We are not re-created in the image of God because we do not sin. Rather, because we have been recreated as a new humanity in the image of our father – the second, better Adam -- therefore, we lay aside these sins. We have received a new nature from God, and righteousness flows from the new man as naturally as sin flowed from the old man.

So how do we transform our minds? As with our justification, it is not by what we do for Jesus but by what we receive from Jesus. We are initially freed from sin and death, receiving forgiveness and new life in baptism. We continue to receive his forgiveness in his Supper, and in receiving the words of the Gospel. God transforms us through the gifts that we receive from him at the Divine Service, from receiving his Word which is “living and active and sharper than any two-edged sword” (Heb 4.12), from receiving the encouragement of his people (Heb 3.13), by being in communion with him in prayer, indeed, in receiving the good works that he gives to us to do (Ap iv.275-278). Worship, prayer, Scripture, fellowship (Acts 2.42-47). These are gifts that God gives to us, and they transform us.

Understanding good works as something that Christians “get to do” is not a matter of simply having the right attitude. “Attitude” is too subjective and dependent on us rather than on God. The new life that God has given us in Jesus Christ is an objective reality. It is more real than the “reality” of this current world, because unlike this world, which will pass away in judgment, the new life that we receive from God continues into the next Age.

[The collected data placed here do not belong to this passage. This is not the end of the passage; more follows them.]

Lemma wait_ok_after_callbacks (this : WebhookClient) (l : list Event)
    (d : nat) (c : PostCall) (result : Response)
    (ws : list (PromiseState unit)) :
  Forall (λ w, w = Pending ∨ w = Fulfilled tt) ws ->
  (∀ k, ws !! k = Some Pending ->
        (∀ o, ObserverSettled d k o ∉ l)
        ∧ Observer d k (target c) (hookData c) result ∈ l
        ∧ ∃ cb, internalEvent this !! k = Some cb
                ∧ cb (target c) (hookData c) result = ReturnsPromise) ->
  wait_ok this l d (at_point (after_callbacks result (inr ws)) c).
Proof.
  intros HF Hall. unfold wait_ok, after_callbacks. simpl.
  destruct (forallb is_fulfilled ws) eqn:Hf; [done|]. simpl.
  split; [by apply not_all_fulfilled|]. by split.
Qed.

Lemma WaitInv_fetch (rt : Runtime) (d : nat) (c : PostCall)
    (o : Settled Response) :
  posts rt !! d = Some c -> point c = AtFetch ->
  LogInv rt -> WaitInv rt ->
  WaitInv (moved rt d (after_fetch (this rt) c o)
             (fetch_events (this rt) d c o)).
Proof.
  intros Hc Hp Hl. apply (WaitInv_moved rt d c); [done| |].
  { apply fetch_events_delivery. }
  assert (∀ k o', ObserverSettled d k o' ∉ log rt) as Hold.
  { intros k o' Ho. apply (in_history d) in Ho; [|done].
    destruct (history_shape rt d c Hl Hc) as
      (options & [[_ Hh]|[(e & Hp' & _)|(res & n & st & Hp' & _)]]);
      try congruence.
    rewrite Hh in Ho. apply list_elem_of_singleton in Ho. done. }
  destruct o as [result|e]; unfold after_fetch, fetch_events.
  - destruct (callback_results (target c) (hookData c) result
                (internalEvent (this rt))) as [e|ws] eqn:Ecb.
    + unfold wait_ok. simpl. right. left.
      destruct (callback_results_inl _ _ _ _ _ Ecb)
        as (k & cb & Hk & Hr & Hlt).
      exists k, cb, result. split; [done|]. split; [|done].
      apply elem_of_app. right. right. by apply invocation_elem.
    + destruct (callback_results_inr _ _ _ _ _ Ecb)
        as (Hi & Hlen & HF & Hpend).
      apply wait_ok_after_callbacks; [done|].
      intros k Hk. split; [|split].
      * intros o' Ho. apply elem_of_app in Ho.
        destruct Ho as [Ho|Ho]; [by eapply Hold|].
        apply elem_of_cons in Ho. destruct Ho as [?|Ho]; [done|].
        unfold invocations in Ho. apply list_elem_of_fmap in Ho.
        by destruct Ho as (? & ? & _).
      * apply elem_of_app. right. right. apply invocation_elem.
        rewrite Hi, <- Hlen. by eapply lookup_lt_Some.
      * by apply Hpend.
  - unfold wait_ok. simpl. left. apply elem_of_app. right. by left.
Qed.
(** The front-end read of a resolved key, up to the exposure test. *)
Lemma front_end_read (w w' : World) (specs : ZenvSpec) (options : ZenvOptions)
    (key : string) (s : Validator) (v : value) :
  NoDup (map fst specs) -> (key, Schema s) ∈ specs ->
  key_outcome w (default (Runtime.env w) (opt_env options)) options (key, Schema s)
    = KeyResolved v ->
  key ∉ accessorProps -> PStr key ∉ inspectables ->
  isClient w' = true ->
  let px := returned_env w specs options in
  own_lookup (target px) key = Some (mkDesc v true true true)
  /\ trap_get w' px (PStr key) =
     if negb (exposed_key options key s) then
       match px_onClientAccessError px with
       | AccessThrow => (Throw (hidden_key_error key), no_events)
       | AccessWarn =>
           if isDevelopment w' then (Return VUndefined, [hidden_key_warning key])
           else (Return VUndefined, no_events)
       | AccessIgnore => (Return VUndefined, no_events)
       end
     else
       let value := client_value w' px (PStr key) in
       match is_defined value, (px_metadata px !! key ≫= client) ≫= transform with
       | true, Some f => (Return (f value), [EvTransform key value])
       | _, _ => (Return value, no_events)
       end.
Proof.
  intros Hnd Hin Hout Hacc Hinsp Hclient px.
  assert (own_lookup (target px) key = Some (mkDesc v true true true)) as Hown.
  { unfold px, returned_env. cbn [target createProtectiveProxy].
    assert (forall o, own_lookup (attachClientSafePrefixes options o) key = own_lookup o key)
      as ->.
    { intros o. unfold attachClientSafePrefixes. destruct (clientSafePrefixes options); [| done].
      rewrite own_lookup_defineProperty_ne; [done |]. intros <-. apply Hinsp. by_evaluation. }
    unfold addEnvAccessors, defineProperties. cbn [fold_left fst snd].
    rewrite !own_lookup_defineProperty_ne by (intros <-; apply Hacc; by_evaluation).
    by rewrite (run_result_at w _ options specs key (Schema s) Hnd Hin), Hout. }
  split; [exact Hown |].
  unfold trap_get. cbn [String_of has_property].
  rewrite bool_decide_eq_false_2 by done.
  rewrite (not_accessor key Hacc), Hown, Hclient.
  rewrite bool_decide_eq_true_2 by eauto. cbn [negb andb].
  unfold px at 1, returned_env at 1. cbn [px_metadata createProtectiveProxy].
  rewrite (validated_key_exposure w _ options specs key s Hnd Hin
             (resolved_not_skipped _ _ _ _ _ _ Hout)).
  reflexivity.
Qed.

(** A key resolved with a value and hidden from the front-end (a server-only
    prefix, [expose: false], or neither a client configuration nor a safe
    prefix) never gives its value to a front-end read.  What the read does is
    decided by the access policy, fixed when the environment was built
    ([onClientAccessError], else warn in development and ignore otherwise):
    "throw" raises an error naming the key; "warn" gives [undefined] and
    logs a warning only if the read happens in development; "ignore" gives
    [undefined] silently. *)
Theorem hidden_key_on_front_end (w w' : World) (specs : ZenvSpec) (options : ZenvOptions)
    (key : string) (s : Validator) (v : value) :
  NoDup (map fst specs) -> (key, Schema s) ∈ specs ->
  key_outcome w (default (Runtime.env w) (opt_env options)) options (key, Schema s)
    = KeyResolved v ->
  key ∉ accessorProps -> PStr key ∉ inspectables ->
  exposed_key options key s = false ->
  isClient w' = true ->
  let px := returned_env w specs options in
  trap_get w' px (PStr key) =
    match default (defaultClientAccessError w) (onClientAccessError options) with
    | AccessThrow => (Throw (hidden_key_error key), [])
    | AccessWarn => (Return VUndefined, if isDevelopment w' then [hidden_key_warning key] else [])
    | AccessIgnore => (Return VUndefined, [])
    end
  /\ (is_defined v = true -> Proxy_get w' px (PStr key) <> Return v).
Proof.
  intros Hnd Hin Hout Hacc Hinsp Hhidden Hclient px.
  destruct (front_end_read w w' specs options key s v Hnd Hin Hout Hacc Hinsp Hclient)
    as [_ Hget].
  fold px in Hget. rewrite Hhidden in Hget. cbn [negb] in Hget.
  assert (px_onClientAccessError px
          = default (defaultClientAccessError w) (onClientAccessError options)) as Hpol
    by reflexivity.
  rewrite Hpol in Hget.
  split.
  - rewrite Hget.
    destruct (default (defaultClientAccessError w) (onClientAccessError options)); try done.
    by destruct (isDevelopment w').
  - intros Hdef. unfold Proxy_get. rewrite Hget.
    destruct (default (defaultClientAccessError w) (onClientAccessError options));
      [done | destruct (isDevelopment w') |]; simpl; intros [= <-]; done.
Qed.

(** A key under a server-only prefix, resolved from an injected source in a
    browser and read there: the read gives [undefined]. *)
Lemma hidden_key_on_front_end_witness :
  exposed_key server_only_prefix "SERVER_X" exposed_string = false
  /\ Proxy_get (hydrated_browser [("SERVER_X", VStr "v")])
       (returned_env (hydrated_browser [("SERVER_X", VStr "v")])
          [("SERVER_X", Schema exposed_string)] server_only_prefix)
       (PStr "SERVER_X")
     <> Return (VStr "v").
Proof.
  split; [reflexivity |].
  assert (NoDup (map fst [("SERVER_X", Schema exposed_string)])) as Hnd by by_evaluation.
  assert ("SERVER_X" ∉ accessorProps) as Hacc by by_evaluation.
  assert (PStr "SERVER_X" ∉ inspectables) as Hinsp by by_evaluation.
  exact (proj2 (hidden_key_on_front_end
                  (hydrated_browser [("SERVER_X", VStr "v")])
                  (hydrated_browser [("SERVER_X", VStr "v")])
                  [("SERVER_X", Schema exposed_string)] server_only_prefix
                  "SERVER_X" exposed_string (VStr "v") Hnd (list_elem_of_here _ _)
                  eq_refl Hacc Hinsp eq_refl eq_refl) eq_refl).
Defined.
(** * Phase gate of the Spec Kit orchestrator

    A shallow embedding of the shell scripts that implement the phase gate:

    - [orchestrator/hooks/lint_phase.sh] (artifact validation, severity
      scan, mitigation lookup, Node and Rust validator steps), and the
      copy of the same script that has the validator steps only,
    - [orchestrator/plugins.runtime.sh] (the plugin invoker, two modes),
    - [scripts/audit-js.sh], [scripts/audit-rust.sh],
      [scripts/audit-python.sh], [scripts/python-unit-help.sh],
    - [ci/run_phase_checks.sh] (runtime, then hook).

    Modelling conventions.

    - A workspace is a finite map from paths to the text of the regular
      file stored there; directories are implicit, so [mkdir -p] changes
      nothing.  The validator commands and the audit commands are taken
      not to touch the files the gate reads.
    - Text is a string of bytes.  [grep] is GNU grep in the C locale: it
      works line by line, [-i] folds ASCII letters and [\|] is
      alternation.  A file that holds a NUL byte is binary input, and
      [grep] without [-a] takes that byte as the end of a line: [.] is any
      byte of the line but NUL, so no match of [.*] runs across one.
    - An exit status is an integer in [0, 255]; what an external command
      reports is reduced modulo 256, as the operating system does.
    - A shell function or script is a function from its state to a result
      and a new state.  The hook threads [EXIT_CODE] and what it printed;
      [set -e] never fires in it, every command that can fail being the
      left side of [||] or the test of [if].  The runtime scripts thread
      the files; there [set -e] ends the script at the first failure.
    - Arrays follow bash 4.4 and later, where expanding an empty array
      under [set -u] is not an error.
    - Three scripts the runtime calls by path are not part of the sources
      at hand ([scripts/generate-threat-model.sh], [scripts/merge-audits.sh],
      [scripts/generate-compliance-report.sh]); they are fields of the host. *)

From Stdlib Require Import ZArith Ascii String List Bool Lia DecimalString.
From stdpp Require Import base option strings gmap list fin_maps.
Lemma mkdir_one_creates d (files : gmap string Node) :
  is_Some (mkdir_one d files !! d).
Proof.
  unfold mkdir_one. destruct (files !! d) eqn:Hd.
  - rewrite Hd. by eexists.
  - rewrite lookup_insert_eq. by eexists.
Qed.

Lemma mkdir_p_keeps path (files : gmap string Node) other :
  is_Some (files !! other) → is_Some (mkdir_p path files !! other).
Proof.
  intros Hother. unfold mkdir_p. destruct (String.eqb path ""); [done|].
  induction (ancestors_from "" path ++ [path]) as [|d ds IH]; simpl; [done|].
  by apply mkdir_one_keeps.
Qed.

Lemma mkdir_p_creates path (files : gmap string Node) :
  String.eqb path "" = false → is_Some (mkdir_p path files !! path).
Proof.
  intros Hpath. unfold mkdir_p. rewrite Hpath.
  assert (Hin : path ∈ ancestors_from "" path ++ [path]).
  { apply elem_of_app. right. left. }
  induction (ancestors_from "" path ++ [path]) as [|d ds IH]; simpl.
  { by apply elem_of_nil in Hin. }
  apply elem_of_cons in Hin as [<-|Hin].
  - apply mkdir_one_creates.
  - by apply mkdir_one_keeps, IH.
Qed.

Lemma insert_keeps (files : gmap string Node) path node other :
  is_Some (files !! other) → is_Some (<[path := node]> files !! other).
Proof.
  intros Hother. destruct (decide (path = other)) as [->|Hne].
  - rewrite lookup_insert_eq. by eexists.
  - by rewrite lookup_insert_ne.
Qed.

(** [rmtree] removes the root and everything below it. *)
Lemma rmtree_within root (files : gmap string Node) path :
  within root path = true → rmtree root files !! path = None.
Proof.
  intros Hin. unfold rmtree. apply map_lookup_filter_None. right.
  intros node _ Hnot. simpl in Hnot. by rewrite Hin in Hnot.
Qed.

Lemma within_refl root : within root root = true.
Proof. unfold within. by rewrite String.eqb_refl. Qed.

(** Fact generation returns, and only generates facts. *)
Lemma generate_cle_data_only_extracts lib_path prefix st :
  ∃ r st', generate_cle_data lib_path prefix st = inr (r, st') ∧ only_extracts st st'.
Proof.
  destruct (path_exists (fs st) (cache_key_of (cache_dir st) lib_path prefix)) eqn:Hexists.
  - rewrite (generate_cle_data_hit _ _ _ Hexists). eexists _, st.
    split; [done|apply only_extracts_refl].
  - rewrite (generate_cle_data_miss _ _ _ Hexists).
    destruct (extracted _) as [d|]; eexists _, _; (split; [reflexivity|]).
    + split_and!; [split_and!; [done..|]|done..|].
      * intros path Hpath. simpl. by apply insert_keeps, mkdir_p_keeps.
      * exists [Extract lib_path]. split; [|done]. by apply Forall_singleton.
    + split_and!; [split_and!; done|done..|].
      exists [Extract lib_path]. split; [|done]. by apply Forall_singleton.
Qed.

Lemma found_body_only_extracts acc item st :
  is_Some (lib item.2) →
  ∃ acc' st', found_body acc item st = inr (acc', st') ∧ only_extracts st st'.
Proof.
  destruct acc as [symbols deps], item as [symbol meta]. simpl.
  intros [l Hl]. rewrite Hl.
  destruct (is_system_path (realpath l)).
  { eexists _, st. split; [done|apply only_extracts_refl]. }
  unfold mbind, M_bind.
  destruct (generate_cle_data_only_extracts (realpath l) "smeagle" st)
    as (r & st' & -> & Hst').
  destruct r as [cache_key|]; by eexists _, st'.
Qed.

Lemma found_loop_only_extracts items acc st :
  Forall (λ sx : string * FoundMeta, is_Some (lib sx.2)) items →
  ∃ acc' st', for_each found_body items acc st = inr (acc', st') ∧ only_extracts st st'.
Proof.
  intros Hitems.
  destruct (for_each_invariant (λ _ st', only_extracts st st') found_body items)
    with (acc := acc) (w := st) as (acc' & st' & Hrun & Hst').
  - intros acc0 item st0 Hitem Hst0.
    destruct (found_body_only_extracts acc0 item st0) as (acc1 & st1 & Hbody & Hst1).
    { by apply (proj1 (Forall_forall _ _) Hitems). }
    exists acc1, st1. split; [done|]. by eapply only_extracts_trans.
  - apply only_extracts_refl.
  - by exists acc', st'.
Qed.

The promise of God is that, in Jesus Christ, the Age to Come has already broken into the current age. In Christ his people begin living as people of the Age to Come while yet living in this age. To be sure, we continue to struggle against the old man, but the new man exists just as truly. And that is the thrill: we can start the eternal life that God gives us in Christ Jesus today, in this life. We need to drown the old man daily in this life. But we also daily get to put on the new man. And in this new man, works of God are works that we “get” to do, not works that we “got” to do.